When faced with a protester at a rally in Alabama, he shouted for attendees to remove him. “Get him the hell out of here!” Trump said, as rallygoers appeared to kick and punch the protester. “Get him out of here! Throw him out!”

“Maybe he should have been roughed up,” Trump said the next day, “because it was absolutely disgusting what he was doing.” As president, Trump urged the police to be violent when handling suspects (“When you see these thugs being thrown into the back of a paddy wagon, you just see them thrown in, rough, and I said, please don’t be too nice”), praised Rep. Greg Gianforte, R-Mont., for assaulting a reporter, and also threatened to shoot “thugs” during the 2020 George Floyd protests.

“When the looting starts, the shooting starts,” he wrote on Twitter.

Trump used social media and the platform of the presidency to flood American life with a steady stream of dehumanizing anti-immigrant and anti-Muslim rhetoric. He attacked the four congresswomen known as “the Squad” by telling them to “go back” to the “crime-infested places from which they came.” Perhaps it was a coincidence that, in 2016, reported hate crimes jumped by 226% in counties that hosted Trump campaign rallies. Perhaps it was a coincidence that hate crimes reached a 16-year high during Trump’s time in office, with a significant increase of violence against Latinos. Perhaps it was a coincidence that the Tree of Life shooter, who killed 11 Jewish worshippers in the worst incident of antisemitic violence in American history, ranted about the same migrant “caravan” that Trump hyped as a threat to the nation in the run-up to the 2018 midterm elections. And perhaps it was a coincidence that the young man who traveled 10 hours to target Mexican Americans in El Paso, Texas, killing 23 people, also echoed Trump’s constant warnings of an immigrant “invasion” from Latin America.
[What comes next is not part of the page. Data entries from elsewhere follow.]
(** The rooms and times a form may book: a room in service, for some time, that nothing
    occupies. *)
Record bookable (db : DB) (q : form) (room : Room) : Prop := {
  bk_form : booking_form_error parse_date parse_time q = None;
  bk_room : by_pk (db_rooms db) (digits (post q "room")) = Some room;
  bk_open : room_out_of_service room = false;
  bk_order : instant q "start_time" < instant q "end_time";
  bk_free : ¬ room_occupied db (room_pk room) (instant q "start_time") (instant q "end_time") None None
}.
(** The booking a form asks for, and the database once it is made. *)
Definition booked (user : User) (q : form) (room : Room) (k : Z) : Booking :=
  {| bkg_pk := k; bkg_room := room_pk room; bkg_created_by := Some (usr_pk user);
     bkg_occupant := post q "occupant_name"; bkg_purpose := post q "purpose";
     bkg_start := instant q "start_time"; bkg_end := instant q "end_time"; bkg_status := "active" |}.
Lemma booking_create_eq user q db room :
  usr_role user = IFO_ADMIN → pk_unique (db_items db) → bookable db q room →
  ∃ row, booking_create parse_date parse_time user q db =
    (inr (Page ""), db <| db_bookings := db_bookings db ++ [booked user q room (fresh_pk (db_bookings db))] |>
                       <| db_audit := db_audit db ++ [row] |>).
Proof.
  intros Hrole Hitems [Hform Hroom Hopen Hord Hfree]. unfold booking_create, ifo_required, role_required.
  rewrite bool_decide_false by (intros Hn; done). cbn [andb]. unfold check. rewrite Hform.
  unfold first, read, mbind at 1, M_bind at 1. cbv beta iota. unfold tbl, table_Room.
  change (List.find (λ r, room_pk r =? digits (post q "room")) (db_rooms db)) with
    (by_pk (db_rooms db) (digits (post q "room"))). rewrite Hroom, Hopen.
  cbv zeta. rewrite (proj2 (Z.leb_gt _ _)) by done. unfold mbind at 1, M_bind at 1. cbv beta iota.
  rewrite (proj2 (room_is_free_spec db Hitems _ _ _ _ _)) by done. cbn [negb].
  eexists. reflexivity.
Qed.
(** A room is booked exactly when the form is valid, the room is in service, the time
    is not empty and nothing occupies the room then: no class or reservation, no other
    booking.  The booking made is the one asked for; a refusal names its reason and
    changes nothing. *)
Theorem booking_create_exact user q db :
  usr_role user = IFO_ADMIN → pk_unique (db_items db) →
  (∀ room, bookable db q room → ∃ row, booking_create parse_date parse_time user q db =
     (inr (Page ""), db <| db_bookings := db_bookings db ++ [booked user q room (fresh_pk (db_bookings db))] |>
                        <| db_audit := db_audit db ++ [row] |>)) ∧
  ((∀ room, ¬ bookable db q room) →
     ∃ e, booking_create parse_date parse_time user q db = (inr (BadRequest e), db)).
Proof.
  intros Hrole Hitems. split; [intros room; by apply booking_create_eq|]. intros Hno.
  unfold booking_create, ifo_required, role_required.
  rewrite bool_decide_false by (intros Hn; done). cbn [andb]. unfold check.
  destruct (booking_form_error _ _ q) as [e|] eqn:Hform; [by exists e|].
  unfold first, read, mbind at 1, M_bind at 1. cbv beta iota. unfold tbl, table_Room.
  change (List.find (λ r, room_pk r =? digits (post q "room")) (db_rooms db)) with
    (by_pk (db_rooms db) (digits (post q "room"))).
  destruct (by_pk (db_rooms db) _) as [room|] eqn:Hroom; [|by eexists].
  destruct (room_out_of_service room) eqn:Hopen; [by eexists|]. cbv zeta.
  destruct (_ <=? _) eqn:Hord; [by eexists|]. b2p. unfold mbind at 1, M_bind at 1. cbv beta iota.
  destruct (room_is_free db _ _ _ None None) eqn:Hfree; [|by eexists]. exfalso.
  apply (Hno room). split; try done. by apply room_is_free_spec.
Qed.

Lemma booking_cancel_eq user b room db :
  usr_role user = IFO_ADMIN → by_pk (db_bookings db) (bkg_pk b) = Some b →
  by_pk (db_rooms db) (bkg_room b) = Some room → bkg_status b = "active"%string →
  ∃ row, booking_cancel user (bkg_pk b) db =
    (inr (Page ""), db <| db_bookings := update_pk (bkg_pk b) (λ x, x <| bkg_status := "cancelled"%string |>)
                                           (db_bookings db) |>
                       <| db_audit := db_audit db ++ [row] |>).
Proof.
  intros Hrole Hb Hroom Hst. unfold booking_cancel, ifo_required, role_required.
  rewrite bool_decide_false by (intros Hn; done). cbn [andb].
  unfold get_or_404. rewrite (bind_run _ _ _ _ _ (first_eq (R:=Booking) (λ b', bkg_pk b' =? bkg_pk b) db)).
  change (List.find _ _) with (by_pk (db_bookings db) (bkg_pk b)). rewrite Hb.
  erewrite bind_run by (apply get_pk_eq; exact Hroom). rewrite Hst.
  rewrite bool_decide_true by done. cbn [negb].
  erewrite bind_run by (eapply save_eq; exact Hb). by eexists.
Qed.

(** C36: a booking takes its room for its time and nothing else, and cancelling it gives
    back exactly what it took: after the booking every room has the availability it
    had, less the booked interval of the booked room; after its cancellation, by any
    officer, every room at every time has the availability it had before. *)
Theorem booking_round_trip user user' q db room :
  usr_role user = IFO_ADMIN → usr_role user' = IFO_ADMIN → pk_unique (db_items db) →
  pk_unique (db_bookings db) → bookable db q room →
  let db1 := exec (booking_create parse_date parse_time user q) db in
  let db2 := exec (booking_cancel user' (fresh_pk (db_bookings db))) db1 in
  (∀ r a b xs x, room_is_free db1 r a b xs x = room_is_free db r a b xs x &&
     negb ((r =? room_pk room) && overlaps (instant q "start_time") (instant q "end_time") a b)) ∧
  (∀ r a b xs x, room_is_free db2 r a b xs x = room_is_free db r a b xs x).
Proof.
  intros Hrole Hrole' Hitems Hpk Hbook db1 db2.
  destruct (booking_create_eq user q db room Hrole Hitems Hbook) as [row Hcreate].
  set (bk := booked user q room (fresh_pk (db_bookings db))) in *.
  assert (db1 = db <| db_bookings := db_bookings db ++ [bk] |> <| db_audit := db_audit db ++ [row] |>)
    as Hdb1 by (unfold db1, exec; by rewrite Hcreate).
  assert (∀ l rows r a b xs x, room_is_free (db <| db_bookings := l |> <| db_audit := rows |>) r a b xs x =
    room_is_free (db <| db_bookings := l |>) r a b xs x) as Hlog by done.
  split.
  - intros r a b xs x. rewrite Hdb1, Hlog, free_with_bookings, (free_by_bookings db), select_snoc_nil,
      andb_assoc. do 2 f_equal. unfold booking_overlaps. cbn [bk booked bkg_room bkg_status bkg_start bkg_end].
    by rewrite bool_decide_true, andb_true_r, Z.eqb_sym.
  - destruct (booking_cancel_eq user' bk room db1) as [row' Hcancel]; [done|by rewrite Hdb1; apply by_pk_insert|..].
    { rewrite Hdb1. destruct Hbook as [_ Hr _ _ _]. apply by_pk_elem in Hr as Hpkr. cbn [bk booked bkg_room].
      replace (room_pk room) with (digits (post q "room")) by (symmetry; apply Hpkr). exact Hr. }
    { done. }
    intros r a b xs x. unfold db2, exec. change (fresh_pk (db_bookings db)) with (bkg_pk bk).
    rewrite Hcancel. cbn [snd]. rewrite Hdb1. cbn [db_bookings upd setter].
    rewrite update_pk_snoc; [|intros y Hy; pose proof (fresh_pk_gt _ _ Hy); simpl; lia|done].
    rewrite (free_by_bookings db), <- andb_true_r.
    match goal with |- context [db_bookings db ++ [?y]] =>
      change (room_is_free (db <| db_bookings := db_bookings db ++ [y] |>) r a b xs x =
        room_is_free (db <| db_bookings := [] |>) r a b xs x
        && bool_decide (select (booking_overlaps r a b) (db_bookings db) = []) && true) end.
    rewrite free_with_bookings, select_snoc_nil, andb_assoc. f_equal. unfold booking_overlaps. simpl.
    by rewrite andb_false_r.
Qed.
End bookings.

(** ** Duty postings *)
Section postings.
Variables (parse_date parse_time : string → option Z).

(** A posting the form may record: a checker or guard, valid choices, an active term. *)
Record postable (db : DB) (q : form) (floors : list string) (u : User) (t : AcademicTerm) : Prop := {
  po_raw : ∃ raw, dict_get q "user"%string = Some raw ∧ PyStr.int raw = Some (usr_pk u);
  po_user : List.find (λ x, (usr_pk x =? usr_pk u)
              && (bool_decide (usr_role x = CHECKER) || bool_decide (usr_role x = GUARD)))
              (db_users db) = Some u;
  po_term : select is_active_term (db_terms db) = [t];
  po_form : posting_error parse_date parse_time q floors true (Some t) = None;
  po_unique : pk_unique (db_sessions db)
}.
Definition posted_online (q : form) : bool :=
  bool_decide (posting_scope (raw_of q "scope") = Some ONLINE_SCOPE).
Definition posted (db : DB) (q : form) (floors : list string) (u : User) (t : AcademicTerm)
    (a : Assignment) : Prop :=
  asg_user a = usr_pk u ∧ Some (asg_role a) = duty_role (raw_of q "role") ∧
  Some (asg_type a) = posting_type (raw_of q "type") ∧
  Some (asg_scope a) = posting_scope (raw_of q "scope") ∧
  asg_floors a = (if posted_online q then [] else chosen_floors db floors) ∧
  asg_date a = optional parse_date (post q "date") ∧
  asg_start a = optional parse_time (post q "start_time") ∧
  asg_end a = optional parse_time (post q "end_time") ∧
  asg_term a = Some (term_pk t) ∧ asg_status a = "active"%string.

(** The sessions of the dates are dealt, one date after the other. *)
Definition dealt (dates : list Z) (db : DB) : DB := foldl (λ db d, exec (assign_online_sessions d) db) db dates.
Lemma deal_date_eq d t db :
  pk_unique (db_sessions db) → select is_active_term (db_terms db) = [t] →
  ∃ n, assign_online_sessions d db = (inr n, exec (assign_online_sessions d) db) ∧
    let db1 := exec (assign_online_sessions d) db in
    pk_unique (db_sessions db1) ∧ select is_active_term (db_terms db1) = [t].
Proof.
  intros Hu Ht. unfold exec. destruct (assign_online_sessions d db) as [r db1] eqn:E.
  destruct (wp_run _ _ _ _ _ (assign_wp db d t Hu Ht) E) as (-> & (A & N & ->) & _). eexists. split; [reflexivity|].
  split; [|exact Ht]. apply (pk_unique_update _ (λ s, s <| ses_online_checker := _ |>)); [done|exact Hu].
Qed.
Lemma deal_dates_eq n d t db :
  pk_unique (db_sessions db) → select is_active_term (db_terms db) = [t] →
  deal_days n (PDate d) db = (inr (), dealt (seqZ d (Z.of_nat n)) db).
Proof.
  revert d db. induction n as [|n IH]; intros d db Hu Ht; [done|].
  destruct (deal_date_eq d t db Hu Ht) as (m & Hm & Hu1 & Ht1).
  change (deal_days (S n) (PDate d)) with (assign_online_sessions d ≫= λ _, mret (PDate (d + 1)) ≫= deal_days n).
  rewrite (bind_run _ _ _ _ _ Hm). change (deal_days n (PDate (d + 1)) (exec (assign_online_sessions d) db) =
    (inr (), dealt (seqZ d (Z.of_nat (S n))) db)). rewrite IH by done.
  rewrite (seqZ_cons d) by lia. cbn [dealt foldl]. replace (Z.pred (Z.of_nat (S n))) with (Z.of_nat n) by lia.
  by rewrite <- Z.add_1_r.
Qed.
Lemma deal_text_eq d t db :
  pk_unique (db_sessions db) → select is_active_term (db_terms db) = [t] →
  deal_days 1 (PText d) db = (inl TypeErr, dealt [d] db).
Proof.
  intros Hu Ht. destruct (deal_date_eq d t db Hu Ht) as (m & Hm & _).
  change (deal_days 1 (PText d)) with (assign_online_sessions d ≫= λ _, raise TypeErr ≫= deal_days 0).
  by rewrite (bind_run _ _ _ _ _ Hm).
Qed.

Lemma posting_choices q floors t :
  posting_error parse_date parse_time q floors true (Some t) = None →
  ∃ role type scope, duty_role (raw_of q "role") = Some role ∧
    posting_type (raw_of q "type") = Some type ∧ posting_scope (raw_of q "scope") = Some scope ∧
    (scope = FLOOR_SCOPE ∨ scope = ONLINE_SCOPE) ∧
    (blank (post q "date") = false → ∃ d, parse_date (post q "date") = Some d).
Proof.
  unfold posting_error. destruct (duty_role _), (posting_type _), (posting_scope _) as [[]|]; simpl;
    try done; intros Hform; do 3 eexists; split_and!; eauto; intros Hb; rewrite Hb in Hform;
    destruct (parse_date _) as [d0|]; simpl in Hform; eauto;
    destruct (bool_decide (floors = [])); done.
Qed.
Responding to violence orchestrated against his political opponents, like the attack on Paul Pelosi that was originally intended for Nancy Pelosi, Trump laughed and joked. And then there is the grand finale of the former president’s inducements to violence during his term in office, the Jan. 6 attack on the Capitol.

Trump told an angry crowd of his supporters that they must “fight like hell” to keep him in the White House because if they didn’t, they weren’t “going to have a country anymore.”

In the three years since, an emboldened Trump — free of any serious accountability thanks to the cowardice of the Republican Party and the supine compliance of the conservative members of the Supreme Court — has increased his use of dehumanizing rhetoric.

His political opponents, Trump says, are “vermin.” And immigrants in the country illegally who are accused of crimes, he says, are subhuman: “The Democrats say, ‘Please don’t call them animals.

They’re humans.’ I said, ‘No, they’re not humans, they’re not humans, they’re animals.’” And as we’ve seen in recent weeks, he will not hesitate to spread lies about people whose only offense was to come to this country in search of a better life.

For nearly a decade, Trump has fomented an atmosphere of political violence. Much of his appeal rests on the promise that he will dominate his enemies — who, through him, become the people’s enemies — and remove them from the body politic.

Political violence has always been part of American public life. But to the extent that it is, today, an acute problem, it is impossible to separate from the terrible influence of Donald Trump.

On Monday, Trump blamed Democrats for political violence. “Because of this Communist Left Rhetoric, the bullets are flying, and it will only get worse,” he wrote.

But there is only one politician who has placed violence at the center of his movement. Only one politician who is running for president on a promise of “retribution.” Only one politician who has promised that if he is elected again, he will unleash the state against a wide array of disfavored groups.

Of course, Trump is not responsible for the attempts on his life, but if American politics is more violent than it has been, it’s hard not to notice that he tilled the soil that helped make it so.